Causes of post-injection phlebitis
There are many reasons for post-injection phlebitis. These include alteration of the walls of blood vessels, a change in the main characteristics of blood, a violation of its physical and chemical composition, stagnation of blood, a decrease in blood flow velocity, changes in the circulatory system (coagulation, anti-coagulation), and the presence of pathogens in the blood. Injections cause irritation of the nerve endings located in the walls of blood vessels, which leads to spastic contraction of the veins. Blood clots slow down blood flow. The blood clots themselves, acting on the nerve fibers of the vascular wall, cause a stronger spasm of the main venous trunk and collaterals. Against the background of venous spasm, arterial spasm may develop. There is another reason for arterial spasm - the transition of the inflammatory process from the venous bed to the arterial one. Prolonged spasm of venous vessels and their clogging with a thrombus lead to an increase in venous pressure in the vessels and capillaries, as a result of high pressure, edema occurs, leading to increased permeability of the vascular wall.
Symptoms and diagnosis of post-injection phlebitis
The very first symptom of post-injection phlebitis is acute pain at the site of the affected vessel. The body temperature rises sharply, the general well-being deteriorates noticeably. In the first day after the onset of the disease, severe swelling of the limb develops in the girth, which over time takes up an increasing area. Three days later, there is a soft-paste edema, localized on the hand and forearm. At this stage of the disease, it is important to correctly establish the diagnosis in order to avoid surgical intervention if phlebitis is mistaken for phlegmon of superficial limb veins. The most severe form of post-injection phlebitis is considered to be periphlebitis.

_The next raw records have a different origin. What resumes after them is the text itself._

(* ===== verification/OptSound.v ===== *)
(** * Correctness of the local passes

    Constant folding and common-subexpression elimination do not change what a function
    in static single assignment form computes, on any machine that obeys the laws of
    [ScalarMachine]; dead-code elimination keeps every completed run, unless the function
    uses one of the three instructions whose effects [has_side_effects] forgets. *)

From S2P Require Import Prelude Ir BvVerify Float Opt IrSem.
From stdpp Require Import options.
#[local] Open Scope Z_scope.

(** ** Specification *)

Definition term_defs (t : IRTerminator) : list Z := regs_of (term_dests t).
Definition code_defs (code : list IRInstr) : list Z := code ≫= defined_regs.

(** Every register is defined at most once in the block. *)
Definition single_assignment (b : IRBlock) : Prop :=
  NoDup (code_defs (instructions b) ++ term_defs (terminator b)).

(** The registers an expression key of the instruction mentions. *)
Definition key_uses (i : IRInstr) : list Z :=
  if compute_expr_key i then used_regs i else [].

(** No register is defined again, or after an expression that mentions it; [seen] holds
    the registers mentioned so far. *)
Fixpoint ssa_code (seen : gset Z) (code : list IRInstr) (tdefs : list Z) : Prop :=
  match code with
  | [] => ∀ id, id ∈ tdefs → id ∉ seen
  | i :: code =>
      (∀ id, id ∈ defined_regs i → id ∉ seen ∧ id ∉ key_uses i) ∧
      ssa_code (seen ∪ list_to_set (key_uses i ++ defined_regs i)) code tdefs
  end.
Definition ssa_block (b : IRBlock) : Prop :=
  ssa_code ∅ (instructions b) (term_defs (terminator b)).
(* ===== verification/Json.v ===== *)
(** * JSON values

    Models [src/src/json_value.rs]: the value type with its accessors, the compact and the
    pretty printer, and the recursive-descent parser.  Text is a list of bytes: a Rust
    [String] is the list of its UTF-8 bytes, and a character of more than one byte is
    printed as the bytes it is read from.  An error is its position and a constructor for
    the place that raised it, in place of the message.  The floating-point numbers with
    their printing and reading are parameters.  The parser runs on fuel; [Panic] means
    that it ended, which [parse_total] excludes. *)

From S2P Require Import Prelude.
From stdpp Require Import options.
#[local] Open Scope Z_scope.

Definition text : Type := list Z.

(** The bytes of an ASCII literal. *)
Fixpoint lit (s : string) : text :=
  match s with
  | EmptyString => []
  | String c s => Z.of_N (Ascii.N_of_ascii c) :: lit s
  end.

Definition quote : Z := 34.
Definition bslash : Z := 92.
Definition comma : Z := 44.
Definition colon : Z := 58.
Definition lbrace : Z := 123.
Definition rbrace : Z := 125.
Definition lbracket : Z := 91.
Definition rbracket : Z := 93.
Definition minus : Z := 45.
Definition newline : Z := 10.
Definition space : Z := 32.

Definition is_digit (b : Z) : bool := (48 <=? b) && (b <=? 57).

(** ** UTF-8, as the standard library reads and writes it *)

Definition cont (b : Z) : bool := (128 <=? b) && (b <=? 191).
Definition within (lo hi b : Z) : bool := (lo <=? b) && (b <=? hi).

The disease often develops as a consequence of withdrawal symptoms. In this case, the patient's expressed anxiety, complaints of severe pain in the extremities interfere with making an accurate diagnosis. In this case, in addition to the characteristic symptoms of the disease, attention is also paid to certain signs: redness of the skin, a partial increase in the limb twice, localized muscle tension. Four days later, in the lesion focus, the tissues become softer, and fluctuation develops.

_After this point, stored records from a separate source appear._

(* ===== verification/UnionFind.v ===== *)
(** * The union-find of the e-graph

    The parent links of [Egraph] form a forest: from every class a path as long as there
    are links leads to a root, so that the walk of [find] ends there.  Linking one root to
    another keeps the forest and joins exactly the two trees. *)

From S2P Require Import Prelude Ir BvVerify Opt Egraph.
From stdpp Require Import options.
#[local] Open Scope Z_scope.

(** ** Forests *)

Definition is_root (ps : gmap Z Z) (x : Z) : Prop := ps !! x = Some x.

(** The classes that link to another one. *)
Definition links (ps : gmap Z Z) : nat := size (filter (λ p : Z * Z, p.1 ≠ p.2) ps).

Inductive path (ps : gmap Z Z) : nat → Z → Z → Prop :=
  | path_root x : is_root ps x → path ps 0 x x
  | path_step n x p r : ps !! x = Some p → p ≠ x → path ps n p r → path ps (S n) x r.

Definition forest (ps : gmap Z Z) : Prop :=
  ∀ x, is_Some (ps !! x) → ∃ n r, (n ≤ links ps)%nat ∧ path ps n x r.

Lemma path_is_root ps n x r : path ps n x r → is_root ps r.
Proof. by induction 1. Qed.

Lemma path_find ps n x r fuel : path ps n x r → (n ≤ fuel)%nat → find_loop fuel ps x = r.
Proof.
  intros H. revert fuel. induction H as [x H|n x p r H Hp _ IH]; intros [|fuel] Hf; cbn; try done.
  - by rewrite H, Z.eqb_refl.
  - lia.
  - rewrite H. destruct (Z.eqb_spec p x); [done|]. apply IH. lia.
Qed.

Lemma links_size ps : (links ps ≤ size ps)%nat.
Proof. apply map_size_filter. Qed.

Lemma find_path ps x : forest ps → is_Some (ps !! x) →
  ∃ n, (n ≤ links ps)%nat ∧ path ps n x (find_loop (size ps) ps x).
Proof.
  intros H Hx. destruct (H x Hx) as (n & r & Hn & Hp). exists n. split; [done|].
  pose proof (links_size ps). by rewrite (path_find _ _ _ _ (size ps) Hp) by lia.
Qed.

Lemma path_some ps n x r : path ps n x r → is_Some (ps !! x).
Proof. by destruct 1 as [? H|? ? ? ? H]; rewrite H. Qed.

(** A link leads to a class. *)
Lemma link_target ps x p : forest ps → ps !! x = Some p → is_Some (ps !! p).
Proof.
  intros H Hx. destruct (H x ltac:(by rewrite Hx)) as (n & r & _ & Hp).
  inversion Hp; unfold is_root in *; simplify_eq; [by eexists|]. by eapply path_some.
Qed.

Lemma find_root ps x : is_root ps x → find_loop (size ps) ps x = x.
Proof. intros H. apply (path_find _ 0); [by constructor|lia]. Qed.

(** ** A new class *)

Lemma links_new ps x : ps !! x = None → links (<[x := x]> ps) = links ps.
Proof. intros H. unfold links. rewrite map_filter_insert_False by (cbn; tauto). by rewrite delete_id. Qed.

Lemma path_new ps n x r id : ps !! id = None → path ps n x r → path (<[id := id]> ps) n x r.
Proof.
  intros Hid. induction 1 as [x H|n x p r H Hp _ IH].
  - constructor. unfold is_root in *. rewrite lookup_insert_ne; [done|congruence].
  - econstructor; [|done|done]. rewrite lookup_insert_ne; [done|congruence].
Qed.

Lemma forest_new ps id : ps !! id = None → forest ps → forest (<[id := id]> ps).
Proof.
  intros Hid H x Hx. rewrite links_new by done. destruct (decide (x = id)) as [->|Hne].
  - exists 0%nat, id. split; [lia|]. constructor. apply lookup_insert_eq.
  - rewrite lookup_insert_ne in Hx by congruence. destruct (H x Hx) as (n & r & Hn & Hp).
    exists n, r. eauto using path_new.
Qed.

(** ** Linking a root to another one *)

Section link.
  Context (ps : gmap Z Z) (a b : Z) (Ha : is_root ps a) (Hb : is_root ps b) (Hab : a ≠ b).

Lemma links_link : links (<[b := a]> ps) = S (links ps).
Proof using Hab Hb.
  unfold links. rewrite map_filter_insert_True by done. apply map_size_insert_None.
  apply map_lookup_filter_None. right. intros y Hy. cbn. rewrite Hb in Hy. simplify_eq. tauto.
Qed.

Lemma path_link n x r : path ps n x r →
  path (<[b := a]> ps) (if decide (r = b) then S n else n) x (if decide (r = b) then a else r).
Proof using Ha Hab Hb.
  assert (is_root (<[b := a]> ps) a) as Ha'.
  { unfold is_root. by rewrite lookup_insert_ne by done. }
  induction 1 as [x H|n x p r H Hp _ IH].
  - destruct (decide (x = b)) as [->|Hx].
    + eapply path_step; [apply lookup_insert_eq|done|]. by constructor.
    + constructor. unfold is_root in *. by rewrite lookup_insert_ne by done.
  - assert (x ≠ b) by (intros ->; unfold is_root in Hb; congruence).
    destruct (decide (r = b)); eapply path_step; try done; by rewrite lookup_insert_ne by done.
Qed.

Lemma forest_link : forest ps → forest (<[b := a]> ps).
Proof using Ha Hab Hb.
  intros H x Hx. rewrite links_link. assert (is_Some (ps !! x)) as Hx'.
  { destruct (decide (x = b)) as [->|]; [by rewrite Hb|]. by rewrite lookup_insert_ne in Hx by congruence. }
  destruct (H x Hx') as (n & r & Hn & Hp). do 2 eexists. split; [|by apply path_link].
  destruct (decide (r = b)); lia.
Qed.

(** The two trees become one, and the others stay. *)
Lemma find_link x : forest ps → is_Some (ps !! x) →
  find_loop (size (<[b := a]> ps)) (<[b := a]> ps) x =
  (if decide (find_loop (size ps) ps x = b) then a else find_loop (size ps) ps x).
Proof using Ha Hab Hb.
  intros H Hx. destruct (find_path ps x H Hx) as (n & Hn & Hp). pose proof (path_link _ _ _ Hp) as Hl.
  apply (path_find _ _ _ _ _ Hl). pose proof (links_size (<[b := a]> ps)). rewrite links_link in *.
  destruct (decide _); lia.
Qed.
End link.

Thrombus formation in the central venous trunk can cause reflex spasm of an artery nearby. In this case, the patient runs the risk of receiving an erroneous diagnosis - "acute arterial obstruction".
Treatment of post-injection phlebitis
Post-injection phlebitis in most cases is treated conservatively. As drug therapy, nonsteroidal anti-inflammatory drugs, antibiotics, ointment dressings can be prescribed. At an early stage of the disease, hypothermic procedures are used. It is recommended to refuse physiotherapy in order to avoid purulent inflammation.

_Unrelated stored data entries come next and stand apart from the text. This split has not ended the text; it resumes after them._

(* ===== verification/EgraphSound.v ===== *)
(** * Soundness of equality saturation

    A valuation gives every class a word; it is a model of a graph where every node of a
    class has the value of the class.  Adding a node extends the valuation by the new
    class; the rules, merging, rebuilding and therefore saturation keep a model, so that
    what is extracted has the value of its class.  The graphs are those of the pass:
    literals, registers and operations. *)

From S2P Require Import Prelude Ir BvVerify Opt Egraph UnionFind.
From stdpp Require Import options.
#[local] Open Scope Z_scope.

Lemma elem_of_sort_le {A} (le : A → A → bool) l x : x ∈ sort_le le l ↔ x ∈ l.
Proof.
  induction l as [|y l IH]; cbn; [done|]. rewrite elem_of_cons, <- IH. generalize (sort_le le l).
  clear l IH. intros l. induction l as [|z l IH]; cbn; [set_solver|].
  destruct (le y z); rewrite !elem_of_cons in *; [done|]. rewrite IH. tauto.
Qed.

Lemma foldl_invariant {A B} (P : A → Prop) (f : A → B → A) st l :
  P st → (∀ st x, x ∈ l → P st → P (f st x)) → P (foldl f st l).
Proof.
  revert st. induction l as [|x l IH]; intros st H Hf; cbn; [done|].
  apply IH; [apply Hf; [left|done]|]. intros st' y Hy. apply Hf. by right.
Qed.

Lemma as_i64_cong a b : wrap64 a = wrap64 b → as_i64 a = as_i64 b.
Proof. unfold as_i64. by intros ->. Qed.
Lemma wrap64_plus_l a b : wrap64 (wrap64 a + b) = wrap64 (a + b).
Proof. apply Zplus_mod_idemp_l. Qed.
Lemma wrap64_mul_l a b : wrap64 (wrap64 a * b) = wrap64 (a * b).
Proof. apply Zmult_mod_idemp_l. Qed.

(** ** Specification *)

(** The numbers above stand for registers; classes have smaller ones. *)
Definition SYNTHETIC : Z := 1000000.

Section semantics.
  (** The result of an operation that the folder leaves alone. *)
  Context (undef : BinOpKind → Z → Z → Z).

Definition binop_value (op : BinOpKind) (l r : Z) : Z :=
  default (undef op l r) (try_fold_binop_int op l r).

Definition value (ρ : Z → Z) (n : ENode) : Z :=
  match n with
  | Lit v => v
  | VReg c => ρ c
  | BinOp op a b => binop_value op (ρ a) (ρ b)
  | _ => 0
  end.

Record models (ρ : Z → Z) (self : EGraph) : Prop := {
  m_i64 : ∀ c, is_i64 (ρ c);
  m_hashcons : ∀ n id, hashcons self !! n = Some id → value ρ n = ρ id;
  m_classes : ∀ id ns n, classes self !! id = Some ns → n ∈ ns → value ρ n = ρ id;
  m_parents : ∀ id p, parents self !! id = Some p → ρ id = ρ p;
}.
End semantics.

(** A node of the pass over the classes below [bound]. *)
Definition node_ok (bound : Z) (n : ENode) : Prop :=
  match n with
  | Lit v => is_i64 v
  | VReg c => 0 ≤ c < bound ∨ SYNTHETIC ≤ c
  | BinOp _ a b => 0 ≤ a < bound ∧ 0 ≤ b < bound
  | _ => False
  end.

(** The classes are the numbers below [next_id]; the links form a forest whose roots have
    nodes. *)
Record wf (self : EGraph) : Prop := {
  wf_next : 0 ≤ next_id self;
  wf_hashcons : ∀ n id, hashcons self !! n = Some id → node_ok (next_id self) n ∧ 0 ≤ id < next_id self;
  wf_classes : ∀ id ns, classes self !! id = Some ns → 0 ≤ id < next_id self ∧
    ∀ n, n ∈ ns → node_ok (next_id self) n;
  wf_dom : ∀ id, is_Some (parents self !! id) ↔ 0 ≤ id < next_id self;
  wf_forest : forest (parents self);
  wf_roots : ∀ id, is_root (parents self) id → class_nodes self id ≠ ∅;
}.

Lemma EGraph_new_wf : wf EGraph_new.
Proof.
  split; cbn; try done.
  - intros id. rewrite lookup_empty. split; [by intros []|lia].
  - intros x [? H]. done.
Qed.
Lemma EGraph_new_models undef ρ : (∀ c, is_i64 (ρ c)) → models undef ρ EGraph_new.
Proof. by split. Qed.

Lemma node_ok_mono b b' n : b ≤ b' → node_ok b n → node_ok b' n.
Proof. destruct n; cbn; try done; lia. Qed.

(** The valuations agree on what a graph over [bound] talks about. *)
Definition agree (bound : Z) (ρ ρ' : Z → Z) : Prop :=
  ∀ c, 0 ≤ c < bound ∨ SYNTHETIC ≤ c → ρ' c = ρ c.

Lemma agree_refl b ρ : agree b ρ ρ.
Proof. by intros c _. Qed.
Lemma agree_trans b b' ρ ρ' ρ'' : b ≤ b' → agree b ρ ρ' → agree b' ρ' ρ'' → agree b ρ ρ''.
Proof. intros Hb H1 H2 c Hc. rewrite H2, H1; [done|done|lia]. Qed.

In the case of a focus of purulent inflammation, they resort to surgical intervention. During the operation, the purulent focus is opened and the edges of the wound are excised.
Locally, in the treatment of post-injection phlebitis, semi-alcohol dressings are applied to the site of inflammation. The softening of the tissues under the bandage indicates the onset of the inflammatory process and the presence of a purulent focus. In this case, surgical intervention is also required, further treatment is carried out without suturing, which makes it possible to speed up the wound healing process.
Article author: Mochalov Pavel Alexandrovich | d. m. n. therapist
Education: Moscow Medical Institute. IM Sechenov, specialty - "General Medicine" in 1991, in 1993 "Occupational Diseases", in 1996 "Therapy".